Items listed in a dataset:
-- -- --

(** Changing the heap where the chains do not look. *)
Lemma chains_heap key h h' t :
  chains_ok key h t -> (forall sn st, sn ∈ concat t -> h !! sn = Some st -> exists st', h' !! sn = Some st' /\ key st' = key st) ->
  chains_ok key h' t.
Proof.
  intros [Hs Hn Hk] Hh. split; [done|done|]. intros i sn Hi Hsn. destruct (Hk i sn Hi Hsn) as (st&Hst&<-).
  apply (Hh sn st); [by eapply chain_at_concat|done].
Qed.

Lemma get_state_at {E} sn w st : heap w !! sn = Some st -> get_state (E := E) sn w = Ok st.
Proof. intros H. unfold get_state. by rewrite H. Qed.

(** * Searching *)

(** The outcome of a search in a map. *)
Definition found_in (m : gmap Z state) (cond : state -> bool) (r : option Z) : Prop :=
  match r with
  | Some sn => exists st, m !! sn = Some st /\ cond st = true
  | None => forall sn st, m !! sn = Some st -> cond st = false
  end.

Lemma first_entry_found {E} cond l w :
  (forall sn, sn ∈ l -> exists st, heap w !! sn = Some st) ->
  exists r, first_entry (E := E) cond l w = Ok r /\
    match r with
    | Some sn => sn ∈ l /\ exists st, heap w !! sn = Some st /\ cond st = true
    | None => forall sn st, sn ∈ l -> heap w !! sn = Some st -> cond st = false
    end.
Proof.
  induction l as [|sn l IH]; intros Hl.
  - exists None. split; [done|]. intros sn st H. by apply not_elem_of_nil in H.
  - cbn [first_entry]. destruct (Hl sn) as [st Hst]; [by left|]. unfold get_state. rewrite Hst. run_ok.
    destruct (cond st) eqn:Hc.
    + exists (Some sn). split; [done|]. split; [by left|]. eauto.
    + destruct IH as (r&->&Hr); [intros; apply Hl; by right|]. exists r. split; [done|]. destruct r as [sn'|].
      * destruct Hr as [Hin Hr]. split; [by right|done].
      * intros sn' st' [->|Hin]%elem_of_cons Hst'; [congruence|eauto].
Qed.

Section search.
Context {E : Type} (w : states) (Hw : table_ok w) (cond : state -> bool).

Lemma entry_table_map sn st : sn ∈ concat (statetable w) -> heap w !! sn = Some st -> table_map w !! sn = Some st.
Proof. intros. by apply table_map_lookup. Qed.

-- -- --

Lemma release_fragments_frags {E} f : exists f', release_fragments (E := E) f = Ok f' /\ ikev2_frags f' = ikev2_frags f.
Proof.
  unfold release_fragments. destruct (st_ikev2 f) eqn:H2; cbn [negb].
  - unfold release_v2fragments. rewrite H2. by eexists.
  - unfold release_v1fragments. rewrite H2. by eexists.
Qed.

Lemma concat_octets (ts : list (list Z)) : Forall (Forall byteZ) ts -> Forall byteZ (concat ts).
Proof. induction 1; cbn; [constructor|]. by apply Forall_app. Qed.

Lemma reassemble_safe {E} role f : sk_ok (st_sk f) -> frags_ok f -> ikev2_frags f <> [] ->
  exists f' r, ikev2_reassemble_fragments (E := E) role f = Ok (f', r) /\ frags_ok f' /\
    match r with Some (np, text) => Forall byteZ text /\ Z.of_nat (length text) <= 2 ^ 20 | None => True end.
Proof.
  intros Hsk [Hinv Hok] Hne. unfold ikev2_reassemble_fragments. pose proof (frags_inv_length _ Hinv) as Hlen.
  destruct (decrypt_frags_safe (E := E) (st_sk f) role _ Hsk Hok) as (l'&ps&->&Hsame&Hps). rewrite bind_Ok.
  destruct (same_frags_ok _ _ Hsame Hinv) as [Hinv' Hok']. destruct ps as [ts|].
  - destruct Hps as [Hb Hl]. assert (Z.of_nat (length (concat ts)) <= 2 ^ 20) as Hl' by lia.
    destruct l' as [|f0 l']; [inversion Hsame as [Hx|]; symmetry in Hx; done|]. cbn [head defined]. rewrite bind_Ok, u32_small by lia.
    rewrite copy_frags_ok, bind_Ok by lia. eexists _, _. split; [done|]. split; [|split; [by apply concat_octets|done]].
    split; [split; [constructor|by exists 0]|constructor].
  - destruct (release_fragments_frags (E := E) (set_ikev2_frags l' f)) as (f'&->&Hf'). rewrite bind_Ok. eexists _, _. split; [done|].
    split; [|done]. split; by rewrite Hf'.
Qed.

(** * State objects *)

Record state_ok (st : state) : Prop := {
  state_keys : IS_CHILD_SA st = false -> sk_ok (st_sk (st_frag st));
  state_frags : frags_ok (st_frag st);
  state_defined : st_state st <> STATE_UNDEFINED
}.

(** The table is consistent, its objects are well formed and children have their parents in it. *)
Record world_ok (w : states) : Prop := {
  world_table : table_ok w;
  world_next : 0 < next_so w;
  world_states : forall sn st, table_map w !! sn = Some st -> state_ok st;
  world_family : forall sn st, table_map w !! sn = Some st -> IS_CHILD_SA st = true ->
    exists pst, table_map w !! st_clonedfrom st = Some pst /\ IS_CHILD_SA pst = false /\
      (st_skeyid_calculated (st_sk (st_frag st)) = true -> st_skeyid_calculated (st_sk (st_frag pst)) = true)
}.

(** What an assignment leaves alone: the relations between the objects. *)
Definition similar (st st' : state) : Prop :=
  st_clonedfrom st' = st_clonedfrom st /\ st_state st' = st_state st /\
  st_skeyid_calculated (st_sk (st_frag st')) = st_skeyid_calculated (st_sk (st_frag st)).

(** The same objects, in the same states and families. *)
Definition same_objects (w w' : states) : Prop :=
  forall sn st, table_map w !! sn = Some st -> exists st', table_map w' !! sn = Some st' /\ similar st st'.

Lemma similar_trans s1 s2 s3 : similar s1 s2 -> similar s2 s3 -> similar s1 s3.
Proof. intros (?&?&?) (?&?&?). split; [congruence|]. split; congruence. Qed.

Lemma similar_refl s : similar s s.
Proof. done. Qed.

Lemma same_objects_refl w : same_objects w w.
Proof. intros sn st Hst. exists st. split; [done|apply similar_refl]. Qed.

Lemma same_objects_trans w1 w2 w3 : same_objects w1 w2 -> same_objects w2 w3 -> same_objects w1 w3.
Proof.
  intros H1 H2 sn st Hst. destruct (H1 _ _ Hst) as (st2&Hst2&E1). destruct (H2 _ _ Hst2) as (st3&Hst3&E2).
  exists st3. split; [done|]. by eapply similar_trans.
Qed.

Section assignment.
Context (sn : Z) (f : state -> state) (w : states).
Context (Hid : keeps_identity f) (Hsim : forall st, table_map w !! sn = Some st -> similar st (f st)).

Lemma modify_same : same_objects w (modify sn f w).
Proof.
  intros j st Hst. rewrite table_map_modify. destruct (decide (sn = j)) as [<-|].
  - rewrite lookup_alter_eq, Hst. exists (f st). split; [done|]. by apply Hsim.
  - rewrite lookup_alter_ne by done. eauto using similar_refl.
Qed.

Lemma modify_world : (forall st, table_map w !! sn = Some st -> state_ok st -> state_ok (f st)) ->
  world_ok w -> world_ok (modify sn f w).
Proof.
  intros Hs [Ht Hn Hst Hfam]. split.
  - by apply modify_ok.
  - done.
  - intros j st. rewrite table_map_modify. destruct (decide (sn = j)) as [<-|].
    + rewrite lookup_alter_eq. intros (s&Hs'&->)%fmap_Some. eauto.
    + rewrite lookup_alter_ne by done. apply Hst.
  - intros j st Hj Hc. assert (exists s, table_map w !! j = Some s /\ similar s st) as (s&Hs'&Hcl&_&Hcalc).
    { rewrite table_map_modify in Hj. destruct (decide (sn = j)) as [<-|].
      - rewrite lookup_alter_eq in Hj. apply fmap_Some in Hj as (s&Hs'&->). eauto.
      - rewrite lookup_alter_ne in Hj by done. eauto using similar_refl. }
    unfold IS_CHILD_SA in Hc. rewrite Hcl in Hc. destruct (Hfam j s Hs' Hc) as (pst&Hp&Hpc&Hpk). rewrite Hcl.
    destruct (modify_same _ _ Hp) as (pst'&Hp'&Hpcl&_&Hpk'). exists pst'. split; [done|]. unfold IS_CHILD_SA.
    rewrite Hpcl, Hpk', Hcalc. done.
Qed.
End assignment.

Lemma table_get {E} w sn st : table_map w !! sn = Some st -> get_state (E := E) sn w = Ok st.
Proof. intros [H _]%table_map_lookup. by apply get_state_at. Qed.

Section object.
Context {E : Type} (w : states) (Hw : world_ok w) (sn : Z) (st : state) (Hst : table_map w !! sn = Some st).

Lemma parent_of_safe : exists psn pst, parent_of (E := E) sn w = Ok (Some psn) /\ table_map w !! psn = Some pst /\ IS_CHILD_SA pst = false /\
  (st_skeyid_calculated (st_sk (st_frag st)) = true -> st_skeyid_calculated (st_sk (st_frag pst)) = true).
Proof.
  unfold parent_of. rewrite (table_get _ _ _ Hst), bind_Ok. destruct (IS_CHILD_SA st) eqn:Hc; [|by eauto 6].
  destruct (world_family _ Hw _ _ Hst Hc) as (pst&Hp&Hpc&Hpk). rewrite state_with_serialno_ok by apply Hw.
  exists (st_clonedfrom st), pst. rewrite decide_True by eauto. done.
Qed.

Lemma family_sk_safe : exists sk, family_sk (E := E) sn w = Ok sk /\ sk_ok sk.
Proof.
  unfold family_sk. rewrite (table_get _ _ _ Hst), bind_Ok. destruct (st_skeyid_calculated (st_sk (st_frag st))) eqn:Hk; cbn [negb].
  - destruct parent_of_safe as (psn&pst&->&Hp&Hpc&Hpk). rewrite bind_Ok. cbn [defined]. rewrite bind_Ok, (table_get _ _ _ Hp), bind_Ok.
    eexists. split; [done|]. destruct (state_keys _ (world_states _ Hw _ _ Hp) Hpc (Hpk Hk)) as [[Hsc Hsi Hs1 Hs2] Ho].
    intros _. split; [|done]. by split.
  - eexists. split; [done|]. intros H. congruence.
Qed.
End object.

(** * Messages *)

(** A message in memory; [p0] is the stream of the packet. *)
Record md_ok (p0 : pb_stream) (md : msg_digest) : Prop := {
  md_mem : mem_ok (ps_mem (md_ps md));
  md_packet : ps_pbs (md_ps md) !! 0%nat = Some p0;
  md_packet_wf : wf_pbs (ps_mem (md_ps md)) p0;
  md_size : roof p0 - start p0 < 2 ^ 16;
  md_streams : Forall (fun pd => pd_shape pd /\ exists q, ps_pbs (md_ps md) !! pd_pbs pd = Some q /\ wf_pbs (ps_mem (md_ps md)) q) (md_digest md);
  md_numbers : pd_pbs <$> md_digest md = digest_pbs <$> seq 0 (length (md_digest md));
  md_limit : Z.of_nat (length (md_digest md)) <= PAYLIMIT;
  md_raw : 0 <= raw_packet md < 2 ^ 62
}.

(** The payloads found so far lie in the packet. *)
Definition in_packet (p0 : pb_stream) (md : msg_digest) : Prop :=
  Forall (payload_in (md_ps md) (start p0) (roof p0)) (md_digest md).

-- -- --

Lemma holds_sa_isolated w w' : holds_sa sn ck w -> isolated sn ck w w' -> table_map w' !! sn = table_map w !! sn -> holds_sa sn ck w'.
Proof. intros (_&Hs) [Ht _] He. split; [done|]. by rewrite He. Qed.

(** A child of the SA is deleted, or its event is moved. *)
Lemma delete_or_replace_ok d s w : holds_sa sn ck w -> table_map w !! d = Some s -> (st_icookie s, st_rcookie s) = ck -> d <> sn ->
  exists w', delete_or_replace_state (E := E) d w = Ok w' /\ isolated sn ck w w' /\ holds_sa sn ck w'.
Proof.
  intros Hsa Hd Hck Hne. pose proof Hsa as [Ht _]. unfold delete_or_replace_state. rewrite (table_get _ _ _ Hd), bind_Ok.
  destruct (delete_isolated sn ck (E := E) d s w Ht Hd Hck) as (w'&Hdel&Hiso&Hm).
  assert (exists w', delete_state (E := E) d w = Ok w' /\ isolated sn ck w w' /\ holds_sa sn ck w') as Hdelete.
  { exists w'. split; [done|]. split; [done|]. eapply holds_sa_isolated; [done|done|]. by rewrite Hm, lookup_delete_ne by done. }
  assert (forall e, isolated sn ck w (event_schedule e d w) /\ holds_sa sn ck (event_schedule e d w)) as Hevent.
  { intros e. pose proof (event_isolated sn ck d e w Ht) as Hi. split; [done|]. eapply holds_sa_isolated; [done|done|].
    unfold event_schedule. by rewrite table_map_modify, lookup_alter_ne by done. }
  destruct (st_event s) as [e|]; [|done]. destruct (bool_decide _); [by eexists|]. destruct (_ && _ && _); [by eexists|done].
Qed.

-- -- --

Please give an exact copy of the lines above, beginning with the line containing "intros (s&Hs'&->)%fmap_Some. eauto." and running through the line containing "unfold IS_CHILD_SA in", and of no other lines.

*Solution to the exercise*:
    + rewrite lookup_alter_eq. intros (s&Hs'&->)%fmap_Some. eauto.
    + rewrite lookup_alter_ne by done. apply Hst.
  - intros j st Hj Hc. assert (exists s, table_map w !! j = Some s /\ similar s st) as (s&Hs'&Hcl&_&Hcalc).
    { rewrite table_map_modify in Hj. destruct (decide (sn = j)) as [<-|].
      - rewrite lookup_alter_eq in Hj. apply fmap_Some in Hj as (s&Hs'&->). eauto.
      - rewrite lookup_alter_ne in Hj by done. eauto using similar_refl. }
    unfold IS_CHILD_SA in Hc. rewrite Hcl in Hc. destruct (Hfam j s Hs' Hc) as (pst&Hp&Hpc&Hpk). rewrite Hcl.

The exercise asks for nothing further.